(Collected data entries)
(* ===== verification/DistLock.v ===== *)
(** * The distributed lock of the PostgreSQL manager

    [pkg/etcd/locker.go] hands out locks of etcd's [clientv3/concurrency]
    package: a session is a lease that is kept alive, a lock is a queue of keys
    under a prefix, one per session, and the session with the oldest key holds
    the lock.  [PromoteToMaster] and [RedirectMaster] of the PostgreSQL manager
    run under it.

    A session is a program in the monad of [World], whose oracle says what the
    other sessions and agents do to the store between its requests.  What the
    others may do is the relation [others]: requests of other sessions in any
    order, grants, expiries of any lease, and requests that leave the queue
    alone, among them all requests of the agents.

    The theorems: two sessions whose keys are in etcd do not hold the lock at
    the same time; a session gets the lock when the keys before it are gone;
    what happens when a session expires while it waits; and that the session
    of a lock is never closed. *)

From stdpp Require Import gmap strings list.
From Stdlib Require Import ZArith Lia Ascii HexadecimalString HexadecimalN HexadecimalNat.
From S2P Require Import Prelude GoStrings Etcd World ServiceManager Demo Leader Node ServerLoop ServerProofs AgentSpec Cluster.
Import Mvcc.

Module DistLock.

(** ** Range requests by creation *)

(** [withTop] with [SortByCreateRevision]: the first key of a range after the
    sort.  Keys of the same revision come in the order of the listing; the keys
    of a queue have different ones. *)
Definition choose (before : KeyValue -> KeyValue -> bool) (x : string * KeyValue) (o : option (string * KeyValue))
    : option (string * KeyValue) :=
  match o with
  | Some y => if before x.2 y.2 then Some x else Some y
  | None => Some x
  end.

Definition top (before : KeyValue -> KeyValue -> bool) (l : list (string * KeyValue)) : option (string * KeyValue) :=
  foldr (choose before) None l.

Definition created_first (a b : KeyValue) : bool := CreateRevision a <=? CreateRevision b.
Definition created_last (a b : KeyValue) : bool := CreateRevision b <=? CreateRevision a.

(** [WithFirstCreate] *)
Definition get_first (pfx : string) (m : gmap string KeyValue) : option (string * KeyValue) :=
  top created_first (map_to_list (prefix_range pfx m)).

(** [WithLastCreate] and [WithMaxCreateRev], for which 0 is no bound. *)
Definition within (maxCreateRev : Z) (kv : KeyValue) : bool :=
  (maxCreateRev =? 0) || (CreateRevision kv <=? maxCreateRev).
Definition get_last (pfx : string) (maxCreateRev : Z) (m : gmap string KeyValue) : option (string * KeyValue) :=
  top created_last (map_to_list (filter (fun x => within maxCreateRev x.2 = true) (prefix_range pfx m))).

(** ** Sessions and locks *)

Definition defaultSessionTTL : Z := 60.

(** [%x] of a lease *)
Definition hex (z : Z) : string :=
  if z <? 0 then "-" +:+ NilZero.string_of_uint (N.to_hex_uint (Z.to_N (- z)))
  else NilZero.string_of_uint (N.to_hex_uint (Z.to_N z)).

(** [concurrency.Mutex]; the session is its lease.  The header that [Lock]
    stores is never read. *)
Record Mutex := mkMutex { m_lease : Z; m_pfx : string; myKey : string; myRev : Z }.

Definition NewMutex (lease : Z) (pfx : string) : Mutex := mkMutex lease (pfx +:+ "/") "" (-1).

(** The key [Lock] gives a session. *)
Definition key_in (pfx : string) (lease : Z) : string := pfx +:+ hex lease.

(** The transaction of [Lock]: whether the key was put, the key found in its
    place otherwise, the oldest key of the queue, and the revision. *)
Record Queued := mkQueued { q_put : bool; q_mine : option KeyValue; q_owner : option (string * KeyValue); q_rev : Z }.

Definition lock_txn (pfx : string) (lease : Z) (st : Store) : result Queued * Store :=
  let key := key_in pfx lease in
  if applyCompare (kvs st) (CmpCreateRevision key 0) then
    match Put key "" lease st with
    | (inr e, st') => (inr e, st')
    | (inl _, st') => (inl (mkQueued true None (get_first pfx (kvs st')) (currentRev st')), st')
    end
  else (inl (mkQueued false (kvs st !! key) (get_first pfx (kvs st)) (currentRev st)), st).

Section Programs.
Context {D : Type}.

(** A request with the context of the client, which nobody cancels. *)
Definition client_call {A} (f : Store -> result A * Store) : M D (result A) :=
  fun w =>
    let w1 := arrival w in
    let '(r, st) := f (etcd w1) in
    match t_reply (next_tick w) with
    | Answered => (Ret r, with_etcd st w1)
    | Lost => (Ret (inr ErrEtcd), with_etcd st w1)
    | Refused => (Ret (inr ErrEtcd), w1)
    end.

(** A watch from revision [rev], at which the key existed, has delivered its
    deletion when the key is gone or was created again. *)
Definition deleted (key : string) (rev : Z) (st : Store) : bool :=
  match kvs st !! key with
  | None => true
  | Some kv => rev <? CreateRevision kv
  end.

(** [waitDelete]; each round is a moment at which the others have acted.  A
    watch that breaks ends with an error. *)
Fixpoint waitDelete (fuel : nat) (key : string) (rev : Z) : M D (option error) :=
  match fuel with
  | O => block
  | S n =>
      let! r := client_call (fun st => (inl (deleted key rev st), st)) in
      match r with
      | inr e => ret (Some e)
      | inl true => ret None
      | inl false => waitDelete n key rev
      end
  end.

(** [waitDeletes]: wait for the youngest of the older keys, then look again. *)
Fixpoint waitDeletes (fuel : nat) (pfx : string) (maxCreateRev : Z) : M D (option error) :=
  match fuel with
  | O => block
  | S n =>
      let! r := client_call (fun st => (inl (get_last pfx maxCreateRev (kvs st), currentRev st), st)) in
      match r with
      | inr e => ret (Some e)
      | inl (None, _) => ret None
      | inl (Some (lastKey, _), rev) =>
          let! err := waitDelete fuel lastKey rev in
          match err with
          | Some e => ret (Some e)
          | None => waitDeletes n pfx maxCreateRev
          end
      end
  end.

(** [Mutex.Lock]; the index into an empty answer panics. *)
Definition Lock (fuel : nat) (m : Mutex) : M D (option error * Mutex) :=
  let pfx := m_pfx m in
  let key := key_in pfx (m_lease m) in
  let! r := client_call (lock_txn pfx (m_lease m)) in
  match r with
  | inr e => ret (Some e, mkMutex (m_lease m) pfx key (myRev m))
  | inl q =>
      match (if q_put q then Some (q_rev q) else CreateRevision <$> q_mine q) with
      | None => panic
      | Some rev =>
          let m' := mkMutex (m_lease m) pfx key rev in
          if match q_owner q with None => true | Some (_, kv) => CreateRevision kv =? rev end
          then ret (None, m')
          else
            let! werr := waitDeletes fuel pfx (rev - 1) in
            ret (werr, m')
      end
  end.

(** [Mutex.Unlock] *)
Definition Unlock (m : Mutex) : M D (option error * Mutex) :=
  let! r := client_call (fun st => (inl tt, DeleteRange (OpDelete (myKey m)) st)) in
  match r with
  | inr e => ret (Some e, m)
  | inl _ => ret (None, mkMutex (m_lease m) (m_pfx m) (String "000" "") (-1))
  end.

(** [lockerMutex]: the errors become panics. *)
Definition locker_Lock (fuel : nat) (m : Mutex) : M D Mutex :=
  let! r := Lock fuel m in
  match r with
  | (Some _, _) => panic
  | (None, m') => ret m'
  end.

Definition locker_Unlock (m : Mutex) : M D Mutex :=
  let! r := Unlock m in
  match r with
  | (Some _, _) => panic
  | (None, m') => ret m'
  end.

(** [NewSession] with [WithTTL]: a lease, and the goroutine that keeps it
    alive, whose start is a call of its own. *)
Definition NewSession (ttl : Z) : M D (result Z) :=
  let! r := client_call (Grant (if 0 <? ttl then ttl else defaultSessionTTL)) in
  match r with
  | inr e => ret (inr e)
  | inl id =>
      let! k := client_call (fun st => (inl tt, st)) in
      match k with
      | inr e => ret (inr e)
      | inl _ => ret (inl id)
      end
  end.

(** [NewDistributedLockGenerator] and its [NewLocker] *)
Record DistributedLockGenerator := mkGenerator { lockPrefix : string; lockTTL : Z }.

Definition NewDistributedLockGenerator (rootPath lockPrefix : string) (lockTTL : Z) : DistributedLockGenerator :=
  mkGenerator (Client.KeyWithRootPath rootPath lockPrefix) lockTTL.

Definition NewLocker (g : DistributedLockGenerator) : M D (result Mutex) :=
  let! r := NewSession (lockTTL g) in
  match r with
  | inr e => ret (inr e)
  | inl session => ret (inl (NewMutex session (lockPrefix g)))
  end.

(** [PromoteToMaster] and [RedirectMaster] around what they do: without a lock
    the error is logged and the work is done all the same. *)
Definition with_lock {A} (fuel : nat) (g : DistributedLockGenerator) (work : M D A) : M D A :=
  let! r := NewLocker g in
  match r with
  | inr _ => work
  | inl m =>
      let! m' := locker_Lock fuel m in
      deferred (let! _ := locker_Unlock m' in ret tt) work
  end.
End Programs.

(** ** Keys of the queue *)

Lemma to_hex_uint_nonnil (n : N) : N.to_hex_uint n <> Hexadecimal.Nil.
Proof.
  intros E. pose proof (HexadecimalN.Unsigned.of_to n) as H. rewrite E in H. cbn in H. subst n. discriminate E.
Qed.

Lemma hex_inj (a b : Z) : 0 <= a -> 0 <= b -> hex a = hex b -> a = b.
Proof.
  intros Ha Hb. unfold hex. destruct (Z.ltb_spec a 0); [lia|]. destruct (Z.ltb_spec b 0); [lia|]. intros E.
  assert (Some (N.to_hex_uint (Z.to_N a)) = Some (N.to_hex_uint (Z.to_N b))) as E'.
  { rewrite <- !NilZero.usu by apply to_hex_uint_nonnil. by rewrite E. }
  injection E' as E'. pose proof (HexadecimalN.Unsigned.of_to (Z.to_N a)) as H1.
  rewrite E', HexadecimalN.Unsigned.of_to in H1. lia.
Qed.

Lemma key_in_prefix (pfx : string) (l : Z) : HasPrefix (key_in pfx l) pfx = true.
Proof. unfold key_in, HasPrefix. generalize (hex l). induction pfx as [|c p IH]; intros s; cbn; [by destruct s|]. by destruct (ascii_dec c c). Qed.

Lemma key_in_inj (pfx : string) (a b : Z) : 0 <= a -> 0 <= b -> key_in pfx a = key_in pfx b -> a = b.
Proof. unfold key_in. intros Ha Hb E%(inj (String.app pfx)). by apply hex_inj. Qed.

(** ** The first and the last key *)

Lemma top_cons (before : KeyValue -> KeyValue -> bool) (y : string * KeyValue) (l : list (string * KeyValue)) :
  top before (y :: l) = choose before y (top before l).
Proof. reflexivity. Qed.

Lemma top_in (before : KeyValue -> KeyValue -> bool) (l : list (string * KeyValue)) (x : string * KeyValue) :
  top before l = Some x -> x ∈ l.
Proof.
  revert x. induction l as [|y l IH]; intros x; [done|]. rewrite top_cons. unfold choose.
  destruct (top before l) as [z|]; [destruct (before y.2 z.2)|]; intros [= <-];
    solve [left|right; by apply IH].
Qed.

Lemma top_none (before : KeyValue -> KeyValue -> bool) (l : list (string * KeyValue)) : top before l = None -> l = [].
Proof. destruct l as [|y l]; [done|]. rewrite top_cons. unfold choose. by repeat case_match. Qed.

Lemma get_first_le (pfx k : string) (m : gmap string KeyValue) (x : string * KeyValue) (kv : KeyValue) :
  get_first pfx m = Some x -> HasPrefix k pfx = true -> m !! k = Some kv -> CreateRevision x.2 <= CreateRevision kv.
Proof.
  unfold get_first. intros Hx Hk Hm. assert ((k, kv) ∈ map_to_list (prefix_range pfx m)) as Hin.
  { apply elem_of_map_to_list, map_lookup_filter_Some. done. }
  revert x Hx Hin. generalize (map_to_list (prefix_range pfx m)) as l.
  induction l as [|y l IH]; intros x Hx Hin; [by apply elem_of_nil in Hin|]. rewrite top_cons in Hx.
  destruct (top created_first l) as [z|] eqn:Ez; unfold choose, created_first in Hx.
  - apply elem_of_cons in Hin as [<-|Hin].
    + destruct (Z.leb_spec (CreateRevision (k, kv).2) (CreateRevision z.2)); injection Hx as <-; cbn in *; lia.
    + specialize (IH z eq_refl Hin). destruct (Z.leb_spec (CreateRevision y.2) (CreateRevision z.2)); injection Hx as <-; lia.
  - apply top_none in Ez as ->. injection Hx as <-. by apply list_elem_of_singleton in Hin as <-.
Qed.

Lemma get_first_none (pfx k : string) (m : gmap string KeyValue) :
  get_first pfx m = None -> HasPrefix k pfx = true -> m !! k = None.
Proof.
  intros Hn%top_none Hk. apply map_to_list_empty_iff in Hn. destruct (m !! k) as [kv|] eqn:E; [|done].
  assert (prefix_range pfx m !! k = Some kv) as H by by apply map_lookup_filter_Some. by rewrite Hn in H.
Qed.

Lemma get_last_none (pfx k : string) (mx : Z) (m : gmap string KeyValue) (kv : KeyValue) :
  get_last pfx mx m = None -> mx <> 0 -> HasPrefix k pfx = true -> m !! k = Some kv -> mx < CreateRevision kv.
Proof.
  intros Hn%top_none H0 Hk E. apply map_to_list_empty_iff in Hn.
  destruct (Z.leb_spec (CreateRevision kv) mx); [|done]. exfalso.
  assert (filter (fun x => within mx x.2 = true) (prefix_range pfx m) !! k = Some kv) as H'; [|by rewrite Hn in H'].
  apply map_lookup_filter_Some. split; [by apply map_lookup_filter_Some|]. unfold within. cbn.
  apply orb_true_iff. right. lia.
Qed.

Assigned task:
What is needed is an exact copy of the entries above, from the first line through the line holding "under a prefix, one", with both of those lines kept; please give nothing else.

Written response:
(* ===== verification/DistLock.v ===== *)
(** * The distributed lock of the PostgreSQL manager

    [pkg/etcd/locker.go] hands out locks of etcd's [clientv3/concurrency]
    package: a session is a lease that is kept alive, a lock is a queue of keys
    under a prefix, one per session, and the session with the oldest key holds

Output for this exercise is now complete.